Exercise inputs
╔══
(** A hedged probe that fails before its first token is judged by who cut it.
    A provider that answered with an error of its own is charged to the breaker
    even if it was beaten meanwhile; a silent one is charged unless the race was
    won by another candidate or the caller hung up within the stall floor, and
    then the loss is neutral and named for what ended it. The launch stops being
    billed exactly when the provider declared the request failed in a frame, and
    the breaker note the result carries is the charge made, if one was. *)
Lemma first_token_verdict cfg x s candidate res resp ttftTimeout stallTimeout err :
  0 < ttftTimeout →
  let e := delivered x in
  let ctx := attemptCtx x in
  let fault := firstTokenFault ctx err (Sub (now e) (attemptStarted (logData s))) stallTimeout in
  let '(s', res', billed) := probeFirstToken cfg x s candidate res resp ttftTimeout stallTimeout (Some err) in
  res_won res' = res_won res ∧
  Kind (res_reqErr res') = Some (if probeAnsweredByProvider err then KindProviderError
                                 else if fault then KindProviderTimeout
                                 else if HedgeSupersededKey ctx then KindHedgeSuperseded
                                 else KindClientDisconnect) ∧
  billed = (match err with ProbeFrame _ => Some false | _ => None end) ∧
  res_breaker res' = (if circuitBreakerEnabled cfg && fault then breakerCharge else attemptBreaker (logData s)) ∧
  ∃ reason, circuitBreaker s' =
    if circuitBreakerEnabled cfg && fault
    then (RecordFailure e (circuitBreaker s) (cand_provider candidate) (cand_name candidate)
            (candidateModelID candidate) (MkCause (StatusCode resp) reason)).1
    else circuitBreaker s.
Proof.
  intros Htt e ctx fault. unfold probeFirstToken. cbv zeta. fold e ctx.
  assert ((ttftTimeout <=? 0) = false) as -> by (by apply Z.leb_gt).
  destruct (closeBody_logData e cfg s) as [Hl1 Hc1]. set (s1 := closeBody e cfg s) in *.
  rewrite Hl1. set (elapsed := Sub (now e) (attemptStarted (logData s))) in *.
  rewrite hedgeAbandonKind_cases.
  pose proof (classifyProbeError_spec err (cand_name candidate) (ctxOver ctx) elapsed stallTimeout ttftTimeout
    (Z.of_nat (res_idx res))) as Hcl. cbv zeta in Hcl.
  destruct (classifyProbeError _ _ _ _ _ _ _) as [re charge] eqn:Hre. destruct Hcl as (Hch & _ & _ & Hk).
  assert (∀ o, logData (settleSlot e cfg s1 o) = logData s ∧ circuitBreaker (settleSlot e cfg s1 o) = circuitBreaker s) as Hset.
  { intros o. destruct (settleSlot_logData e cfg s1 o) as [-> ->]. done. }
  destruct (negb (probeAnsweredByProvider err) && ctxOver ctx
    && bool_decide ((if HedgeSupersededKey ctx then KindHedgeSuperseded else KindClientDisconnect) = KindHedgeSuperseded)) eqn:Hsup.
  - apply andb_true_iff in Hsup as [[Ha%negb_true_iff Ho]%andb_true_iff Hs%bool_decide_eq_true].
    assert (HedgeSupersededKey ctx = true) as Hkey by (destruct (HedgeSupersededKey ctx); [done|discriminate Hs]).
    assert (fault = false) as -> by (unfold fault, firstTokenFault; by rewrite Ha, Ho, Hkey).
    rewrite Ha, Hkey, andb_false_r. destruct (Hset slotNeutral) as [Hls Hcs]. cbn. rewrite Hls, Hcs.
    split_and!; [done..|by destruct err|done|by exists ""].
  - assert (fault = charge) as Hfc.
    { rewrite Hch. unfold fault, firstTokenFault. destruct (probeAnsweredByProvider err); [done|].
      cbn [orb negb andb] in *. destruct (ctxOver ctx), (HedgeSupersededKey ctx); done. }
    destruct (Hset (slotOutcomeOf (Kind re))) as [Hls Hcs].
    set (s2 := settleSlot e cfg s1 (slotOutcomeOf (Kind re))) in *. rewrite Hfc. cbn.
    assert (fault = false → probeAnsweredByProvider err = false → HedgeSupersededKey ctx = false) as Hns.
    { unfold fault, firstTokenFault. intros Hf Ha. rewrite Ha in *. cbn in *. apply orb_false_iff in Hf as [Ho%negb_false_iff Hf].
      rewrite Ho in *. by destruct (HedgeSupersededKey ctx). }
    split; [done|]. split; [|split; [by destruct err|]].
    { rewrite Hk, <- Hch. destruct (probeAnsweredByProvider err); [done|]. destruct charge; [done|]. by rewrite Hns. }
    destruct charge; [|rewrite andb_false_r; rewrite Hls, Hcs; split; [done|by exists ""]].
    unfold chargeBreaker. destruct (circuitBreakerEnabled cfg); cbn; rewrite ?Hls, ?Hcs; split; [done|by eexists|done|by exists ""].
Qed.
Definition abandonUnsettled (e : Env) (except : option nat) (kind : ErrorKind) (detail : string) (r : race) (i : nat) : race :=
  match candidates !! i with
  | None => r
  | Some candidate =>
      if bool_decide (Some i ≠ except) && negb (IsZero (launchTime r i)) && negb (default false (settled r !! i))
      then appendRecord r (hedgeAbandonedRecord (now e) (Z.of_nat i) candidate (launchTime r i) (Some kind) detail)
      else r
  end.

Definition settleHedgeLaunches (e : Env) (except : option nat) (kind : ErrorKind) (detail : string) (r : race) : race :=
  let r := (foldl (settleQueued e kind detail) r (results r)) ⟦ results := [] ⟧ in
  foldl (abandonUnsettled e except kind detail) r (seq 0 (length candidates)).

Definition chargeRest (except : option nat) (r : race) : race :=
  let '(c, rej) := chargeAllBut promptTextBytes candidates except (charges r, rejected r) in
  r ⟦ charges := c ⟧ ⟦ rejected := rej ⟧.

(** *** The select *)

(** A result read from the channel. *)
Definition onWin (e : Env) (res : hedgeResult) (r : race) : race :=
  let idx := res_idx res in
  let r := settleHedgeLaunches e (Some idx) KindHedgeSuperseded "superseded by the winner while in flight" r in
  let r := cancelExcept (Some idx) true (chargeRest (Some idx) r) in
  match candidates !! idx with
  | None => r
  | Some candidate =>
      let l := openAttemptRecord (logData (race_st r)) (Z.of_nat idx) candidate true (launchTime r idx)
                 (circuitBreakerEnabled cfg) in
      r ⟦ race_st := (race_st r) ⟦ logData := noteAttemptStatus l (res_status res) ⟧ ⟧ ⟦ race_end := Some (RaceWon res) ⟧
  end.

Definition onLoss (e : Env) (res : hedgeResult) (r : race) : race :=
  let idx := res_idx res in
  match candidates !! idx with
  | None => r
  | Some candidate =>
      let st := setErr fence ((race_st r) ⟦ rateLimit := res_rateLimit res ⟧) (res_reqErr res) in
      let r := r ⟦ race_st := st ⟧ in
      let r := appendRecord r (hedgeLoserRecord (now e) res candidate (launchTime r idx)) in
      let '(c, rej) := charge promptTextBytes candidates (charges r, rejected r) idx in
      let r := r ⟦ charges := c ⟧ ⟦ rejected := rej ⟧ in
      let r := if res_busy res then r ⟦ busyCandidates := busyCandidates r ++ [candidate] ⟧ else r in
      let r := if bool_decide (Kind (res_reqErr res) = Some KindProviderTimeout)
               then r ⟦ providerStall := lastReqErr (verdict (race_st r)) ⟧ else r in
      let r := if (nextIdx r <? length candidates)%nat
               then (launch (now e) (nextIdx r) r) ⟦ nextIdx := S (nextIdx r) ⟧ else r in
      if (race_inFlight r =? 0) && (length candidates <=? nextIdx r)%nat
      then cancelExcept None false (r ⟦ race_end := Some (RaceOver (busyCandidates r)) ⟧) else r
  end.

Definition onResult (e : Env) (res : hedgeResult) (r : race) : race :=
  let r := r ⟦ race_inFlight := race_inFlight r - 1 ⟧ ⟦ settled := <[res_idx res := true]> (settled r) ⟧ in
  if res_won res then onWin e res r else onLoss e res r.

(** The hedge timer's tick. *)
Definition onTick (e : Env) (r : race) : race :=
  if (nextIdx r <? length candidates)%nat
  then (launch (now e) (nextIdx r) r) ⟦ nextIdx := S (nextIdx r) ⟧ else r.

Definition onDeadline (e : Env) (r : race) : race :=
  let st := race_st r in
  let r := r ⟦ race_st := setErr fence st (MkReqError (Some KindFailoverTimeout) (Z.of_nat (launched r) - 1) (rowProvider st) ""
                                     (Underlying (lastReqErr (verdict st))) "" "") ⟧ in
  let r := settleHedgeLaunches e None KindFailoverTimeout "still in flight at the failover deadline" r in
  cancelExcept None false ((chargeRest None r) ⟦ race_end := Some RaceDeadline ⟧).

Definition onGone (e : Env) (r : race) : race :=
  let r := settleHedgeLaunches e None KindClientDisconnect "client disconnected while in flight" r in
  cancelExcept None false ((chargeRest None r) ⟦ race_end := Some RaceGone ⟧).

(** *** After the race *)

(** A drained result of a race that is over. *)
Definition drainHedgeResult (e : Env) (res : hedgeResult) (r : race) : race :=
  let r := r ⟦ race_inFlight := race_inFlight r - 1 ⟧ in
  match res_resp res with
  | Some _ => r ⟦ race_st := (race_st r) ⟦ pool := abandonHedgeWin e cfg (pool (race_st r)) (res_slot res) ⟧ ⟧
  | None => r
  end.
Lemma loss_kept base e res rest r :
  0 < now e → counted r → chargeOk (charges r) (rejected r) → running base r → results r = res :: rest → race_end r = None →
  res_won res = false →
  let r' := onResult fence attemptDetail cfg candidates promptTextBytes e res (r ⟦ results := rest ⟧) in
  bookkept candidates promptTextBytes base r' ∧
  (race_end r' ≠ None → winnerOf <$> race_end r' = Some None ∧ allCharged candidates None r').
Proof.
  intros He Hc Hok Hrun Hr Hend Hw. destruct (received base e res rest r He Hc Hrun Hr) as (_ & _ & _ & _ & [c Hcand] & _).
  pose proof (lossRecorded_running base e res rest c r Hcand He Hc Hok Hrun Hr Hend) as H.
  unfold onResult. rewrite Hw. cbn zeta. rewrite (onLoss_stages e res c) by done. cbn zeta in *.
  cbn [race_inFlight results settled] in *. cbn -[onLossRecorded launchNext cancelExcept] in *.
  set (r2 := onLossRecorded e res c _) in *. destruct H as (Hc2 & Hok2 & Hrun2 & Hend2).
  destruct (Nat.ltb_spec (nextIdx r2) n) as [Hlt|Hge].
  - destruct (launch_running base (now e) r2 He Hlt Hc2 Hok2 Hrun2) as (Hc3 & Hok3 & Hrun3 & Hne & He3).
    set (r3 := launchNext (now e) r2) in *. pose proof (ct_flight _ _ Hc3) as Hfl.
    destruct (race_inFlight r3 =? 0) eqn:Hz; cbn [andb].
    { exfalso. apply Z.eqb_eq in Hz. destruct (outs (probes r3) (results r3)); [done|cbn in *; lia]. }
    rewrite He3, Hend2. split; [|done]. split; [done..|]. by rewrite He3, Hend2.
  - destruct (race_inFlight r2 =? 0) eqn:Hz; cbn [andb].
    + rewrite (proj2 (Nat.leb_le _ _)) by lia. cbn -[cancelExcept].
      assert (outs (probes r2) (results r2) = []) as Hnil.
      { apply Z.eqb_eq in Hz. pose proof (ct_flight _ _ Hc2). apply length_zero_iff_nil. lia. }
      destruct Hrun2 as [Hp (l & Hl & Hls) Hch Hf]. unfold partitioned in Hp. rewrite Hnil, app_nil_r in Hp.
      split; [split; [by eapply counted_same; [..|exact Hc2]|done|]|].
      * cbn. split; [|done..|by intros ?|done]. exists l. split; [done|]. cbn. by rewrite app_nil_r, Hls, Hp.
      * intros _. split; [done|]. intros i Hi. cbn. rewrite (Hch i Hi). f_equal. cbn.
        assert (i ∈ settledIdx (settled r2)) as ->%settledIdx_in; [|done]. rewrite Hp. apply elem_of_seq.
        pose proof (ct_next _ _ Hc2) as [_ ?]. lia.
    + rewrite Hend2. split; [|done]. split; [done..|]. rewrite Hend2. split; [done|].
      intros Hnil. pose proof (ct_flight _ _ Hc2) as Hfl. rewrite Hnil in Hfl. cbn in Hfl. rewrite Hfl in Hz. done.
Qed.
╚══
Problem requirements
Transcribe the records above from the line holding "- destruct (race_inFlight" down to the line holding "app_nil_r, Hls, Hp.", inclusive, without adding anything.

Response
  - destruct (race_inFlight r2 =? 0) eqn:Hz; cbn [andb].
    + rewrite (proj2 (Nat.leb_le _ _)) by lia. cbn -[cancelExcept].
      assert (outs (probes r2) (results r2) = []) as Hnil.
      { apply Z.eqb_eq in Hz. pose proof (ct_flight _ _ Hc2). apply length_zero_iff_nil. lia. }
      destruct Hrun2 as [Hp (l & Hl & Hls) Hch Hf]. unfold partitioned in Hp. rewrite Hnil, app_nil_r in Hp.
      split; [split; [by eapply counted_same; [..|exact Hc2]|done|]|].
      * cbn. split; [|done..|by intros ?|done]. exists l. split; [done|]. cbn. by rewrite app_nil_r, Hls, Hp.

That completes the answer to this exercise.